Kreft and Navarro's “LZ77-like Compression with Fast Random Access” constrains the more general Lempel-Ziv approach so that back-reference spans always end at phrase boundaries. Combining with an efficient data structure for phrase boundaries, a bitmap with rank and select operations, allows for backwards reconstruction (starting from a phrase endpoint). However, in terms of compression ratios, “Our least-space variants take 2.5–4.0 times the space of p7zip, and 1.8–2.5 times the space of lz77”.

Fredriksson and Nikitin's “Simple Random Access Compression” provides random access to short substrings (as short as a single symbol) of the decompressed file, focusing on natural language source text (where a symbol corresponds to e.g. an English language word). It is unclear how well their technique performs on decompressing large substrings of binary data.
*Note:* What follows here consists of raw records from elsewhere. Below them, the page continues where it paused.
(* ===== verification/Concrete.v ===== *)
(** Concrete parameters: an executable hasher satisfying the hasher laws.  Nothing in the
    development depends on this file except the witnesses, which evaluate the consensus code
    on it; its digest is a polynomial checksum, not a cryptographic hash. *)
From S2P Require Import Prelude Types Hash.
Local Open Scope Z_scope.

Definition checksum (l : bytes) : Z :=
  foldl (fun acc b => Z.land (acc * 33 + byte_Z b + 1) 1099511627775) 5381 l.

(** 32 bytes, the first one non-zero: no digest is the zero hash. *)
Definition toy_digest (l : bytes) : bytes :=
  Byte.x01 :: le_bytes 8 (checksum l) ++ replicate 23 Byte.x00.

Definition toy_put_bytes (hh b : bytes) : bytes :=
  if (length b <=? 32)%nat then hh ++ b ++ replicate (32 - length b) Byte.x00
  else hh ++ toy_digest b.

#[export] Instance toy_walker : HashWalker := {
  hasher := bytes;
  Index hh := Z.of_nat (length hh);
  PutUint64 hh v := hh ++ le_bytes 8 v ++ replicate 24 Byte.x00;
  PutBytes := toy_put_bytes;
  AppendBytes hh b := hh ++ b;
  PutBitlist hh bl limit := hh ++ toy_digest bl;
  Merkleize hh i := take (Z.to_nat i) hh ++ toy_digest (drop (Z.to_nat i) hh);
  MerkleizeWithMixin hh i num limit :=
    take (Z.to_nat i) hh ++ toy_digest (drop (Z.to_nat i) hh ++ le_bytes 8 num);
  HashWithDefaultHasher f :=
    let '(hh, err) := f [] in
    match err with
    | None => (vec_of 32 hh, None)
    | Some e => (ZeroHash, Some e)
    end }.

Lemma length_toy_digest l : length (toy_digest l) = 32%nat.
Proof. unfold toy_digest. by rewrite length_cons, length_app, length_le_bytes, length_replicate. Qed.

(** A walk that only appends a fixed suffix. *)
Definition appends (w : walk) (c : bytes) : Prop := forall hh, w hh = (hh ++ c, None).

Lemma appends_seqw w1 w2 c1 c2 : appends w1 c1 -> appends w2 c2 -> appends (seqw w1 w2) (c1 ++ c2).
Proof. intros H1 H2 hh. unfold seqw. rewrite H1, H2. by rewrite app_assoc. Qed.

Lemma appends_container (w : walk) c :
  appends w c ->
  appends (with_index (fun indx => seqw w (put (fun hh => Merkleize hh indx)))) (toy_digest c).
Proof.
  intros H hh. unfold with_index, seqw, put. rewrite H. simpl.
  rewrite Nat2Z.id, take_app_length, drop_app_length. done.
Qed.

Lemma seqw_assoc (w1 w2 w3 : walk) hh : seqw (seqw w1 w2) w3 hh = seqw w1 (seqw w2 w3) hh.
Proof. unfold seqw. destruct (w1 hh) as [hh' [e|]]; done. Qed.

Lemma appends_ext w w' c : (forall hh, w hh = w' hh) -> appends w c -> appends w' c.
Proof. intros H Hw hh. by rewrite <- H. Qed.

Lemma appends_list {A} (f : A -> walk) (l : list A) :
  (forall x, exists c, appends (f x) c) -> exists c, appends (walk_list f l) c.
Proof.
  intros Hf. induction l as [|x l [c IH]]; simpl.
  - exists []. intros hh. by rewrite app_nil_r.
  - destruct (Hf x) as [cx Hx]. exists (cx ++ c). by apply appends_seqw.
Qed.

Lemma appends_uint64 v : exists c, appends (put (fun hh => PutUint64 hh v)) c.
Proof. eexists. intros hh. reflexivity. Qed.

Lemma appends_bytes b : exists c, appends (put (fun hh => PutBytes hh b)) c.
Proof.
  destruct (length b <=? 32)%nat eqn:E; eexists; intros hh; unfold put; simpl;
    unfold toy_put_bytes; rewrite E; reflexivity.
Qed.

Lemma appends_Checkpoint c : exists d, appends (Checkpoint_HashTreeRootWith c) d.
Proof.
  destruct (appends_bytes (cp_Root c)) as [c1 H1], (appends_uint64 (cp_Slot c)) as [c2 H2].
  exists (toy_digest (c1 ++ c2)).
  refine (appends_ext _ _ _ _ (appends_container _ _ (appends_seqw _ _ _ _ H1 H2))).
  intros hh. unfold with_index at 1. by rewrite seqw_assoc.
Qed.

Lemma appends_AttestationData a : exists d, appends (AttestationData_HashTreeRootWith a) d.
Proof.
  destruct (appends_uint64 (ad_Slot a)) as [c1 H1].
  destruct (appends_Checkpoint (ad_Head a)) as [c2 H2].
  destruct (appends_Checkpoint (ad_Target a)) as [c3 H3].
  destruct (appends_Checkpoint (ad_Source a)) as [c4 H4].
  exists (toy_digest (c1 ++ c2 ++ c3 ++ c4)).
  refine (appends_ext _ _ _ _ (appends_container _ _
           (appends_seqw _ _ _ _ H1 (appends_seqw _ _ _ _ H2 (appends_seqw _ _ _ _ H3 H4))))).
  intros hh. unfold with_index at 1. rewrite !seqw_assoc.
  unfold AttestationData_HashTreeRootWith, with_index, seqw, put. simpl.
  repeat case_match; done.
Qed.

Lemma appends_Attestation a : exists d, appends (Attestation_HashTreeRootWith a) d.
Proof.
  destruct (appends_uint64 (att_ValidatorID a)) as [c1 H1].
  destruct (appends_AttestationData (att_Data a)) as [c2 H2].
  exists (toy_digest (c1 ++ c2)).
  refine (appends_ext _ _ _ _ (appends_container _ _ (appends_seqw _ _ _ _ H1 H2))).
  intros hh. unfold with_index at 1. by rewrite seqw_assoc.
Qed.

(** A body within the limit appends one digest, its own root. *)
Lemma toy_body_appends (b : BlockBody) :
  ~ (4096 < Z.of_nat (length (bb_Attestations b))) ->
  exists c, appends (BlockBody_HashTreeRootWith b) (toy_digest c).
Proof.
  intros Hn.
  destruct (appends_list Attestation_HashTreeRootWith (bb_Attestations b) appends_Attestation)
    as [c Hc].
  eexists. apply appends_container. intros hh. unfold with_index.
  rewrite (proj2 (Z.ltb_ge _ _)) by lia. unfold seqw, put. rewrite Hc. simpl.
  rewrite Nat2Z.id, take_app_length, drop_app_length. reflexivity.
Qed.

#[export] Instance toy_walker_laws : HashWalkerLaws toy_walker.
Proof.
  split.
  - intros f g H. simpl. by rewrite H.
  - intros b r hh Hr. unfold BlockBody_HashTreeRoot in Hr.
    cbn [HashWithDefaultHasher toy_walker] in Hr.
    destruct (decide (4096 < Z.of_nat (length (bb_Attestations b)))) as [Hbig|Hn].
    + unfold BlockBody_HashTreeRootWith, with_index, seqw, stop in Hr.
      rewrite (proj2 (Z.ltb_lt _ _) Hbig) in Hr. done.
    + destruct (toy_body_appends b Hn) as [c Hc].
      rewrite Hc in Hr. cbn [app] in Hr. rewrite Hc. cbn [PutBytes toy_walker].
      assert (r = vec_of 32 (toy_digest c)) as -> by congruence. unfold toy_put_bytes.
      rewrite vec_to_list_vec_of by apply length_toy_digest.
      rewrite length_toy_digest. cbn [Nat.leb Nat.sub replicate]. by rewrite app_nil_r.
Qed.

(** No block hashes to the zero hash. *)
Lemma toy_digest_not_zero c : vec_of 32 (toy_digest c) <> ZeroHash.
Proof. intros H. apply (f_equal (fun v => vec_to_list v !! 0%nat)) in H. done. Qed.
For example, while their reported compression ratios appear competitive with gzip for an English text file, they are substantially worse for XML data.

Zhang and Bockelman's “Exploring compression techniques for ROOT IO” has a section literally titled “Random Access Compression”, which appears to apply to structured floating point data (from the High Energy Physics domain), and the reported compression ratios are dramatically worse (2.88x) with what they call RAC than without. This document discusses lossless compression of arbitrary binary data, with a small (e.g. 1.02x overhead).

Rodler's “Compression with Fast Random Access” sounds relevant based on its title, but primarily concerns lossy compression of volumetric data.

Robert and Nadarajan's “New Algorithms For Random Access Text Compression” cannot compress aribrary data, only 7-bit ASCII. The largest document they consider is also only 17 KiB in size.